» DIRECTIONS FOR THIS TASK:
Please show all lines of the records that include "apply".
================================
Lemma filter_length_all {A : Type} (f : A -> bool) (l : list A) :
  length (filter f l) = length l <-> forall x, In x l -> f x = true.
Proof.
  induction l as [| x rest IH]; cbn.
  - split; [intros _ y [] | reflexivity].
  - pose proof (filter_length_le f rest) as Hle.
    destruct (f x) eqn:Hfx; cbn.
    + split.
      * intros Hlen y [<- | Hin]; [exact Hfx |]. apply IH; [lia | exact Hin].
      * intros Hall. f_equal. apply IH. intros y Hin. apply Hall. now right.
    + split; [lia |]. intros Hall. specialize (Hall x (or_introl eq_refl)). congruence.
Qed.

(** X12: when the runtime enumerates no extension name twice, the
    extensions [InitXR] enables are the asked names that the runtime
    enumerated, in the order they are asked for, and the fatal error for a
    missing extension is raised exactly when some asked name was not
    enumerated. *)
Theorem InitXR_extensions_checked (ask_extensions xr_extensions : list String.string) :
  NoDup xr_extensions ->
  InitXR_use_extensions ask_extensions xr_extensions =
    filter (fun ask_ext => existsb (String.eqb ask_ext) xr_extensions) ask_extensions
  /\ (InitXR_extension_missing ask_extensions xr_extensions = false <->
      forall ask_ext, In ask_ext ask_extensions -> In ask_ext xr_extensions).
Proof.
  intros Hnodup. split; [apply InitXR_use_extensions_filter; exact Hnodup |].
  unfold InitXR_extension_missing.
  rewrite negb_false_iff, Nat.eqb_eq, (InitXR_use_extensions_filter _ _ Hnodup).
  rewrite filter_length_all. split.
  - intros Hall a Hin. apply existsb_eqb_In. apply Hall. exact Hin.
  - intros Hall a Hin. apply existsb_eqb_In. apply Hall. exact Hin.
Qed.

Lemma InitXR_extensions_checked_witness :
  InitXR_use_extensions
    [XrNames.XR_EXT_DEBUG_UTILS_EXTENSION_NAME; XrNames.XR_KHR_VULKAN_ENABLE_EXTENSION_NAME]
    [XrNames.XR_KHR_VULKAN_ENABLE_EXTENSION_NAME;
     XrNames.XR_KHR_COMPOSITION_LAYER_DEPTH_EXTENSION_NAME] =
    filter (fun ask_ext =>
              existsb (String.eqb ask_ext)
                [XrNames.XR_KHR_VULKAN_ENABLE_EXTENSION_NAME;
                 XrNames.XR_KHR_COMPOSITION_LAYER_DEPTH_EXTENSION_NAME])
           [XrNames.XR_EXT_DEBUG_UTILS_EXTENSION_NAME;
            XrNames.XR_KHR_VULKAN_ENABLE_EXTENSION_NAME]
  /\ (InitXR_extension_missing
        [XrNames.XR_EXT_DEBUG_UTILS_EXTENSION_NAME;
         XrNames.XR_KHR_VULKAN_ENABLE_EXTENSION_NAME]
        [XrNames.XR_KHR_VULKAN_ENABLE_EXTENSION_NAME;
         XrNames.XR_KHR_COMPOSITION_LAYER_DEPTH_EXTENSION_NAME] = false <->
      forall ask_ext,
        In ask_ext [XrNames.XR_EXT_DEBUG_UTILS_EXTENSION_NAME;
                    XrNames.XR_KHR_VULKAN_ENABLE_EXTENSION_NAME] ->
        In ask_ext [XrNames.XR_KHR_VULKAN_ENABLE_EXTENSION_NAME;
                    XrNames.XR_KHR_COMPOSITION_LAYER_DEPTH_EXTENSION_NAME]).
Proof.
  apply (InitXR_extensions_checked
           [XrNames.XR_EXT_DEBUG_UTILS_EXTENSION_NAME;
            XrNames.XR_KHR_VULKAN_ENABLE_EXTENSION_NAME]
           [XrNames.XR_KHR_VULKAN_ENABLE_EXTENSION_NAME;
            XrNames.XR_KHR_COMPOSITION_LAYER_DEPTH_EXTENSION_NAME]).
  repeat constructor; cbn; intuition discriminate.
Defined.

(** Without that assumption the count can hide a missing extension: a name
    enumerated twice makes up for one that is not enumerated. *)
Example InitXR_duplicate_hides_missing :
  InitXR_extension_missing
    [XrNames.XR_EXT_DEBUG_UTILS_EXTENSION_NAME; XrNames.XR_KHR_VULKAN_ENABLE_EXTENSION_NAME]
    [XrNames.XR_EXT_DEBUG_UTILS_EXTENSION_NAME; XrNames.XR_EXT_DEBUG_UTILS_EXTENSION_NAME] =
    false.
Proof. reflexivity. Qed.

(** * [deallocateData] on a range that matches no allocation *)







(** The pass over the free list against a default [foundRange] that an
    entry borders: the range is dropped, not pushed. *)
Example deallocateData_unmatched_border :
  deallocateData 1 (mkRange 0 0) (mkRange 100 8) [mkRange 0 64] [mkRange 0 30; mkRange 64 36] =
    Returns ([mkRange 0 64], [mkRange 0 30; mkRange 64 36]).
Proof. reflexivity. Qed.

(** * When the call of [std::sort] is defined *)

Lemma Vec_In_pointer {A : Type} (v : list A) (x : A) :
  In x v -> exists p, In p (Vec.pointers v) /\ Vec.get v p = Some x.
Proof.
  intros Hin.
  assert (Hsome : In (Some x) (map (Vec.get v) (Vec.pointers v))).
  { rewrite Vec_map_get_pointers. apply in_map. exact Hin. }
  apply in_map_iff in Hsome. destruct Hsome as [p [Hget Hp]].
  exists p. split; assumption.
Qed.

(** On ranges whose starts are [uint32_t] values, the comparator of the
    source meets the requirement of [std::sort] only when all the allocated
    ranges start at the same offset. *)
Lemma comparator_valid_only_same_start (allocatedList : allocation_allocatedlist_t) :
  (forall r, In r allocatedList -> 0 <= start r < U32.modulus) ->
  comparator_valid allocatedList ->
  forall r1 r2, In r1 allocatedList -> In r2 allocatedList -> start r1 = start r2.
Proof.
  intros Hrange [Hirr [Htrans _]] r1 r2 H1 H2.
  destruct (Z.eq_dec (start r1) (start r2)) as [Heq | Hne]; [exact Heq | exfalso].
  destruct (Vec_In_pointer _ _ H1) as [p1 [Hp1 Hg1]].
  destruct (Vec_In_pointer _ _ H2) as [p2 [Hp2 Hg2]].
  assert (H12 : sort_comparator_ptr allocatedList p1 p2 = true).
  { unfold sort_comparator_ptr. rewrite Hg1, Hg2.
    unfold sort_comparator, U32.to_bool. apply negb_true_iff, Z.eqb_neq.
    intros H0.
    pose proof (proj1 (U32_sub_zero_iff (start r1) (start r2)
                         (Hrange _ H1) (Hrange _ H2)) H0). congruence. }
  assert (H21 : sort_comparator_ptr allocatedList p2 p1 = true).
  { unfold sort_comparator_ptr. rewrite Hg1, Hg2.
    unfold sort_comparator, U32.to_bool. apply negb_true_iff, Z.eqb_neq.
    intros H0.
    pose proof (proj1 (U32_sub_zero_iff (start r2) (start r1)
                         (Hrange _ H2) (Hrange _ H1)) H0). congruence. }
  pose proof (Htrans p1 p2 p1 Hp1 Hp2 Hp1 H12 H21) as H11.
  rewrite (Hirr p1 Hp1) in H11. discriminate.
Qed.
================================
» ANSWER SPACE:
      * intros Hlen y [<- | Hin]; [exact Hfx |]. apply IH; [lia | exact Hin].
      * intros Hall. f_equal. apply IH. intros y Hin. apply Hall. now right.
  intros Hnodup. split; [apply InitXR_use_extensions_filter; exact Hnodup |].
  - intros Hall a Hin. apply existsb_eqb_In. apply Hall. exact Hin.
  - intros Hall a Hin. apply existsb_eqb_In. apply Hall. exact Hin.
  apply (InitXR_extensions_checked
  { rewrite Vec_map_get_pointers. apply in_map. exact Hin. }
  apply in_map_iff in Hsome. destruct Hsome as [p [Hget Hp]].
    unfold sort_comparator, U32.to_bool. apply negb_true_iff, Z.eqb_neq.
    unfold sort_comparator, U32.to_bool. apply negb_true_iff, Z.eqb_neq.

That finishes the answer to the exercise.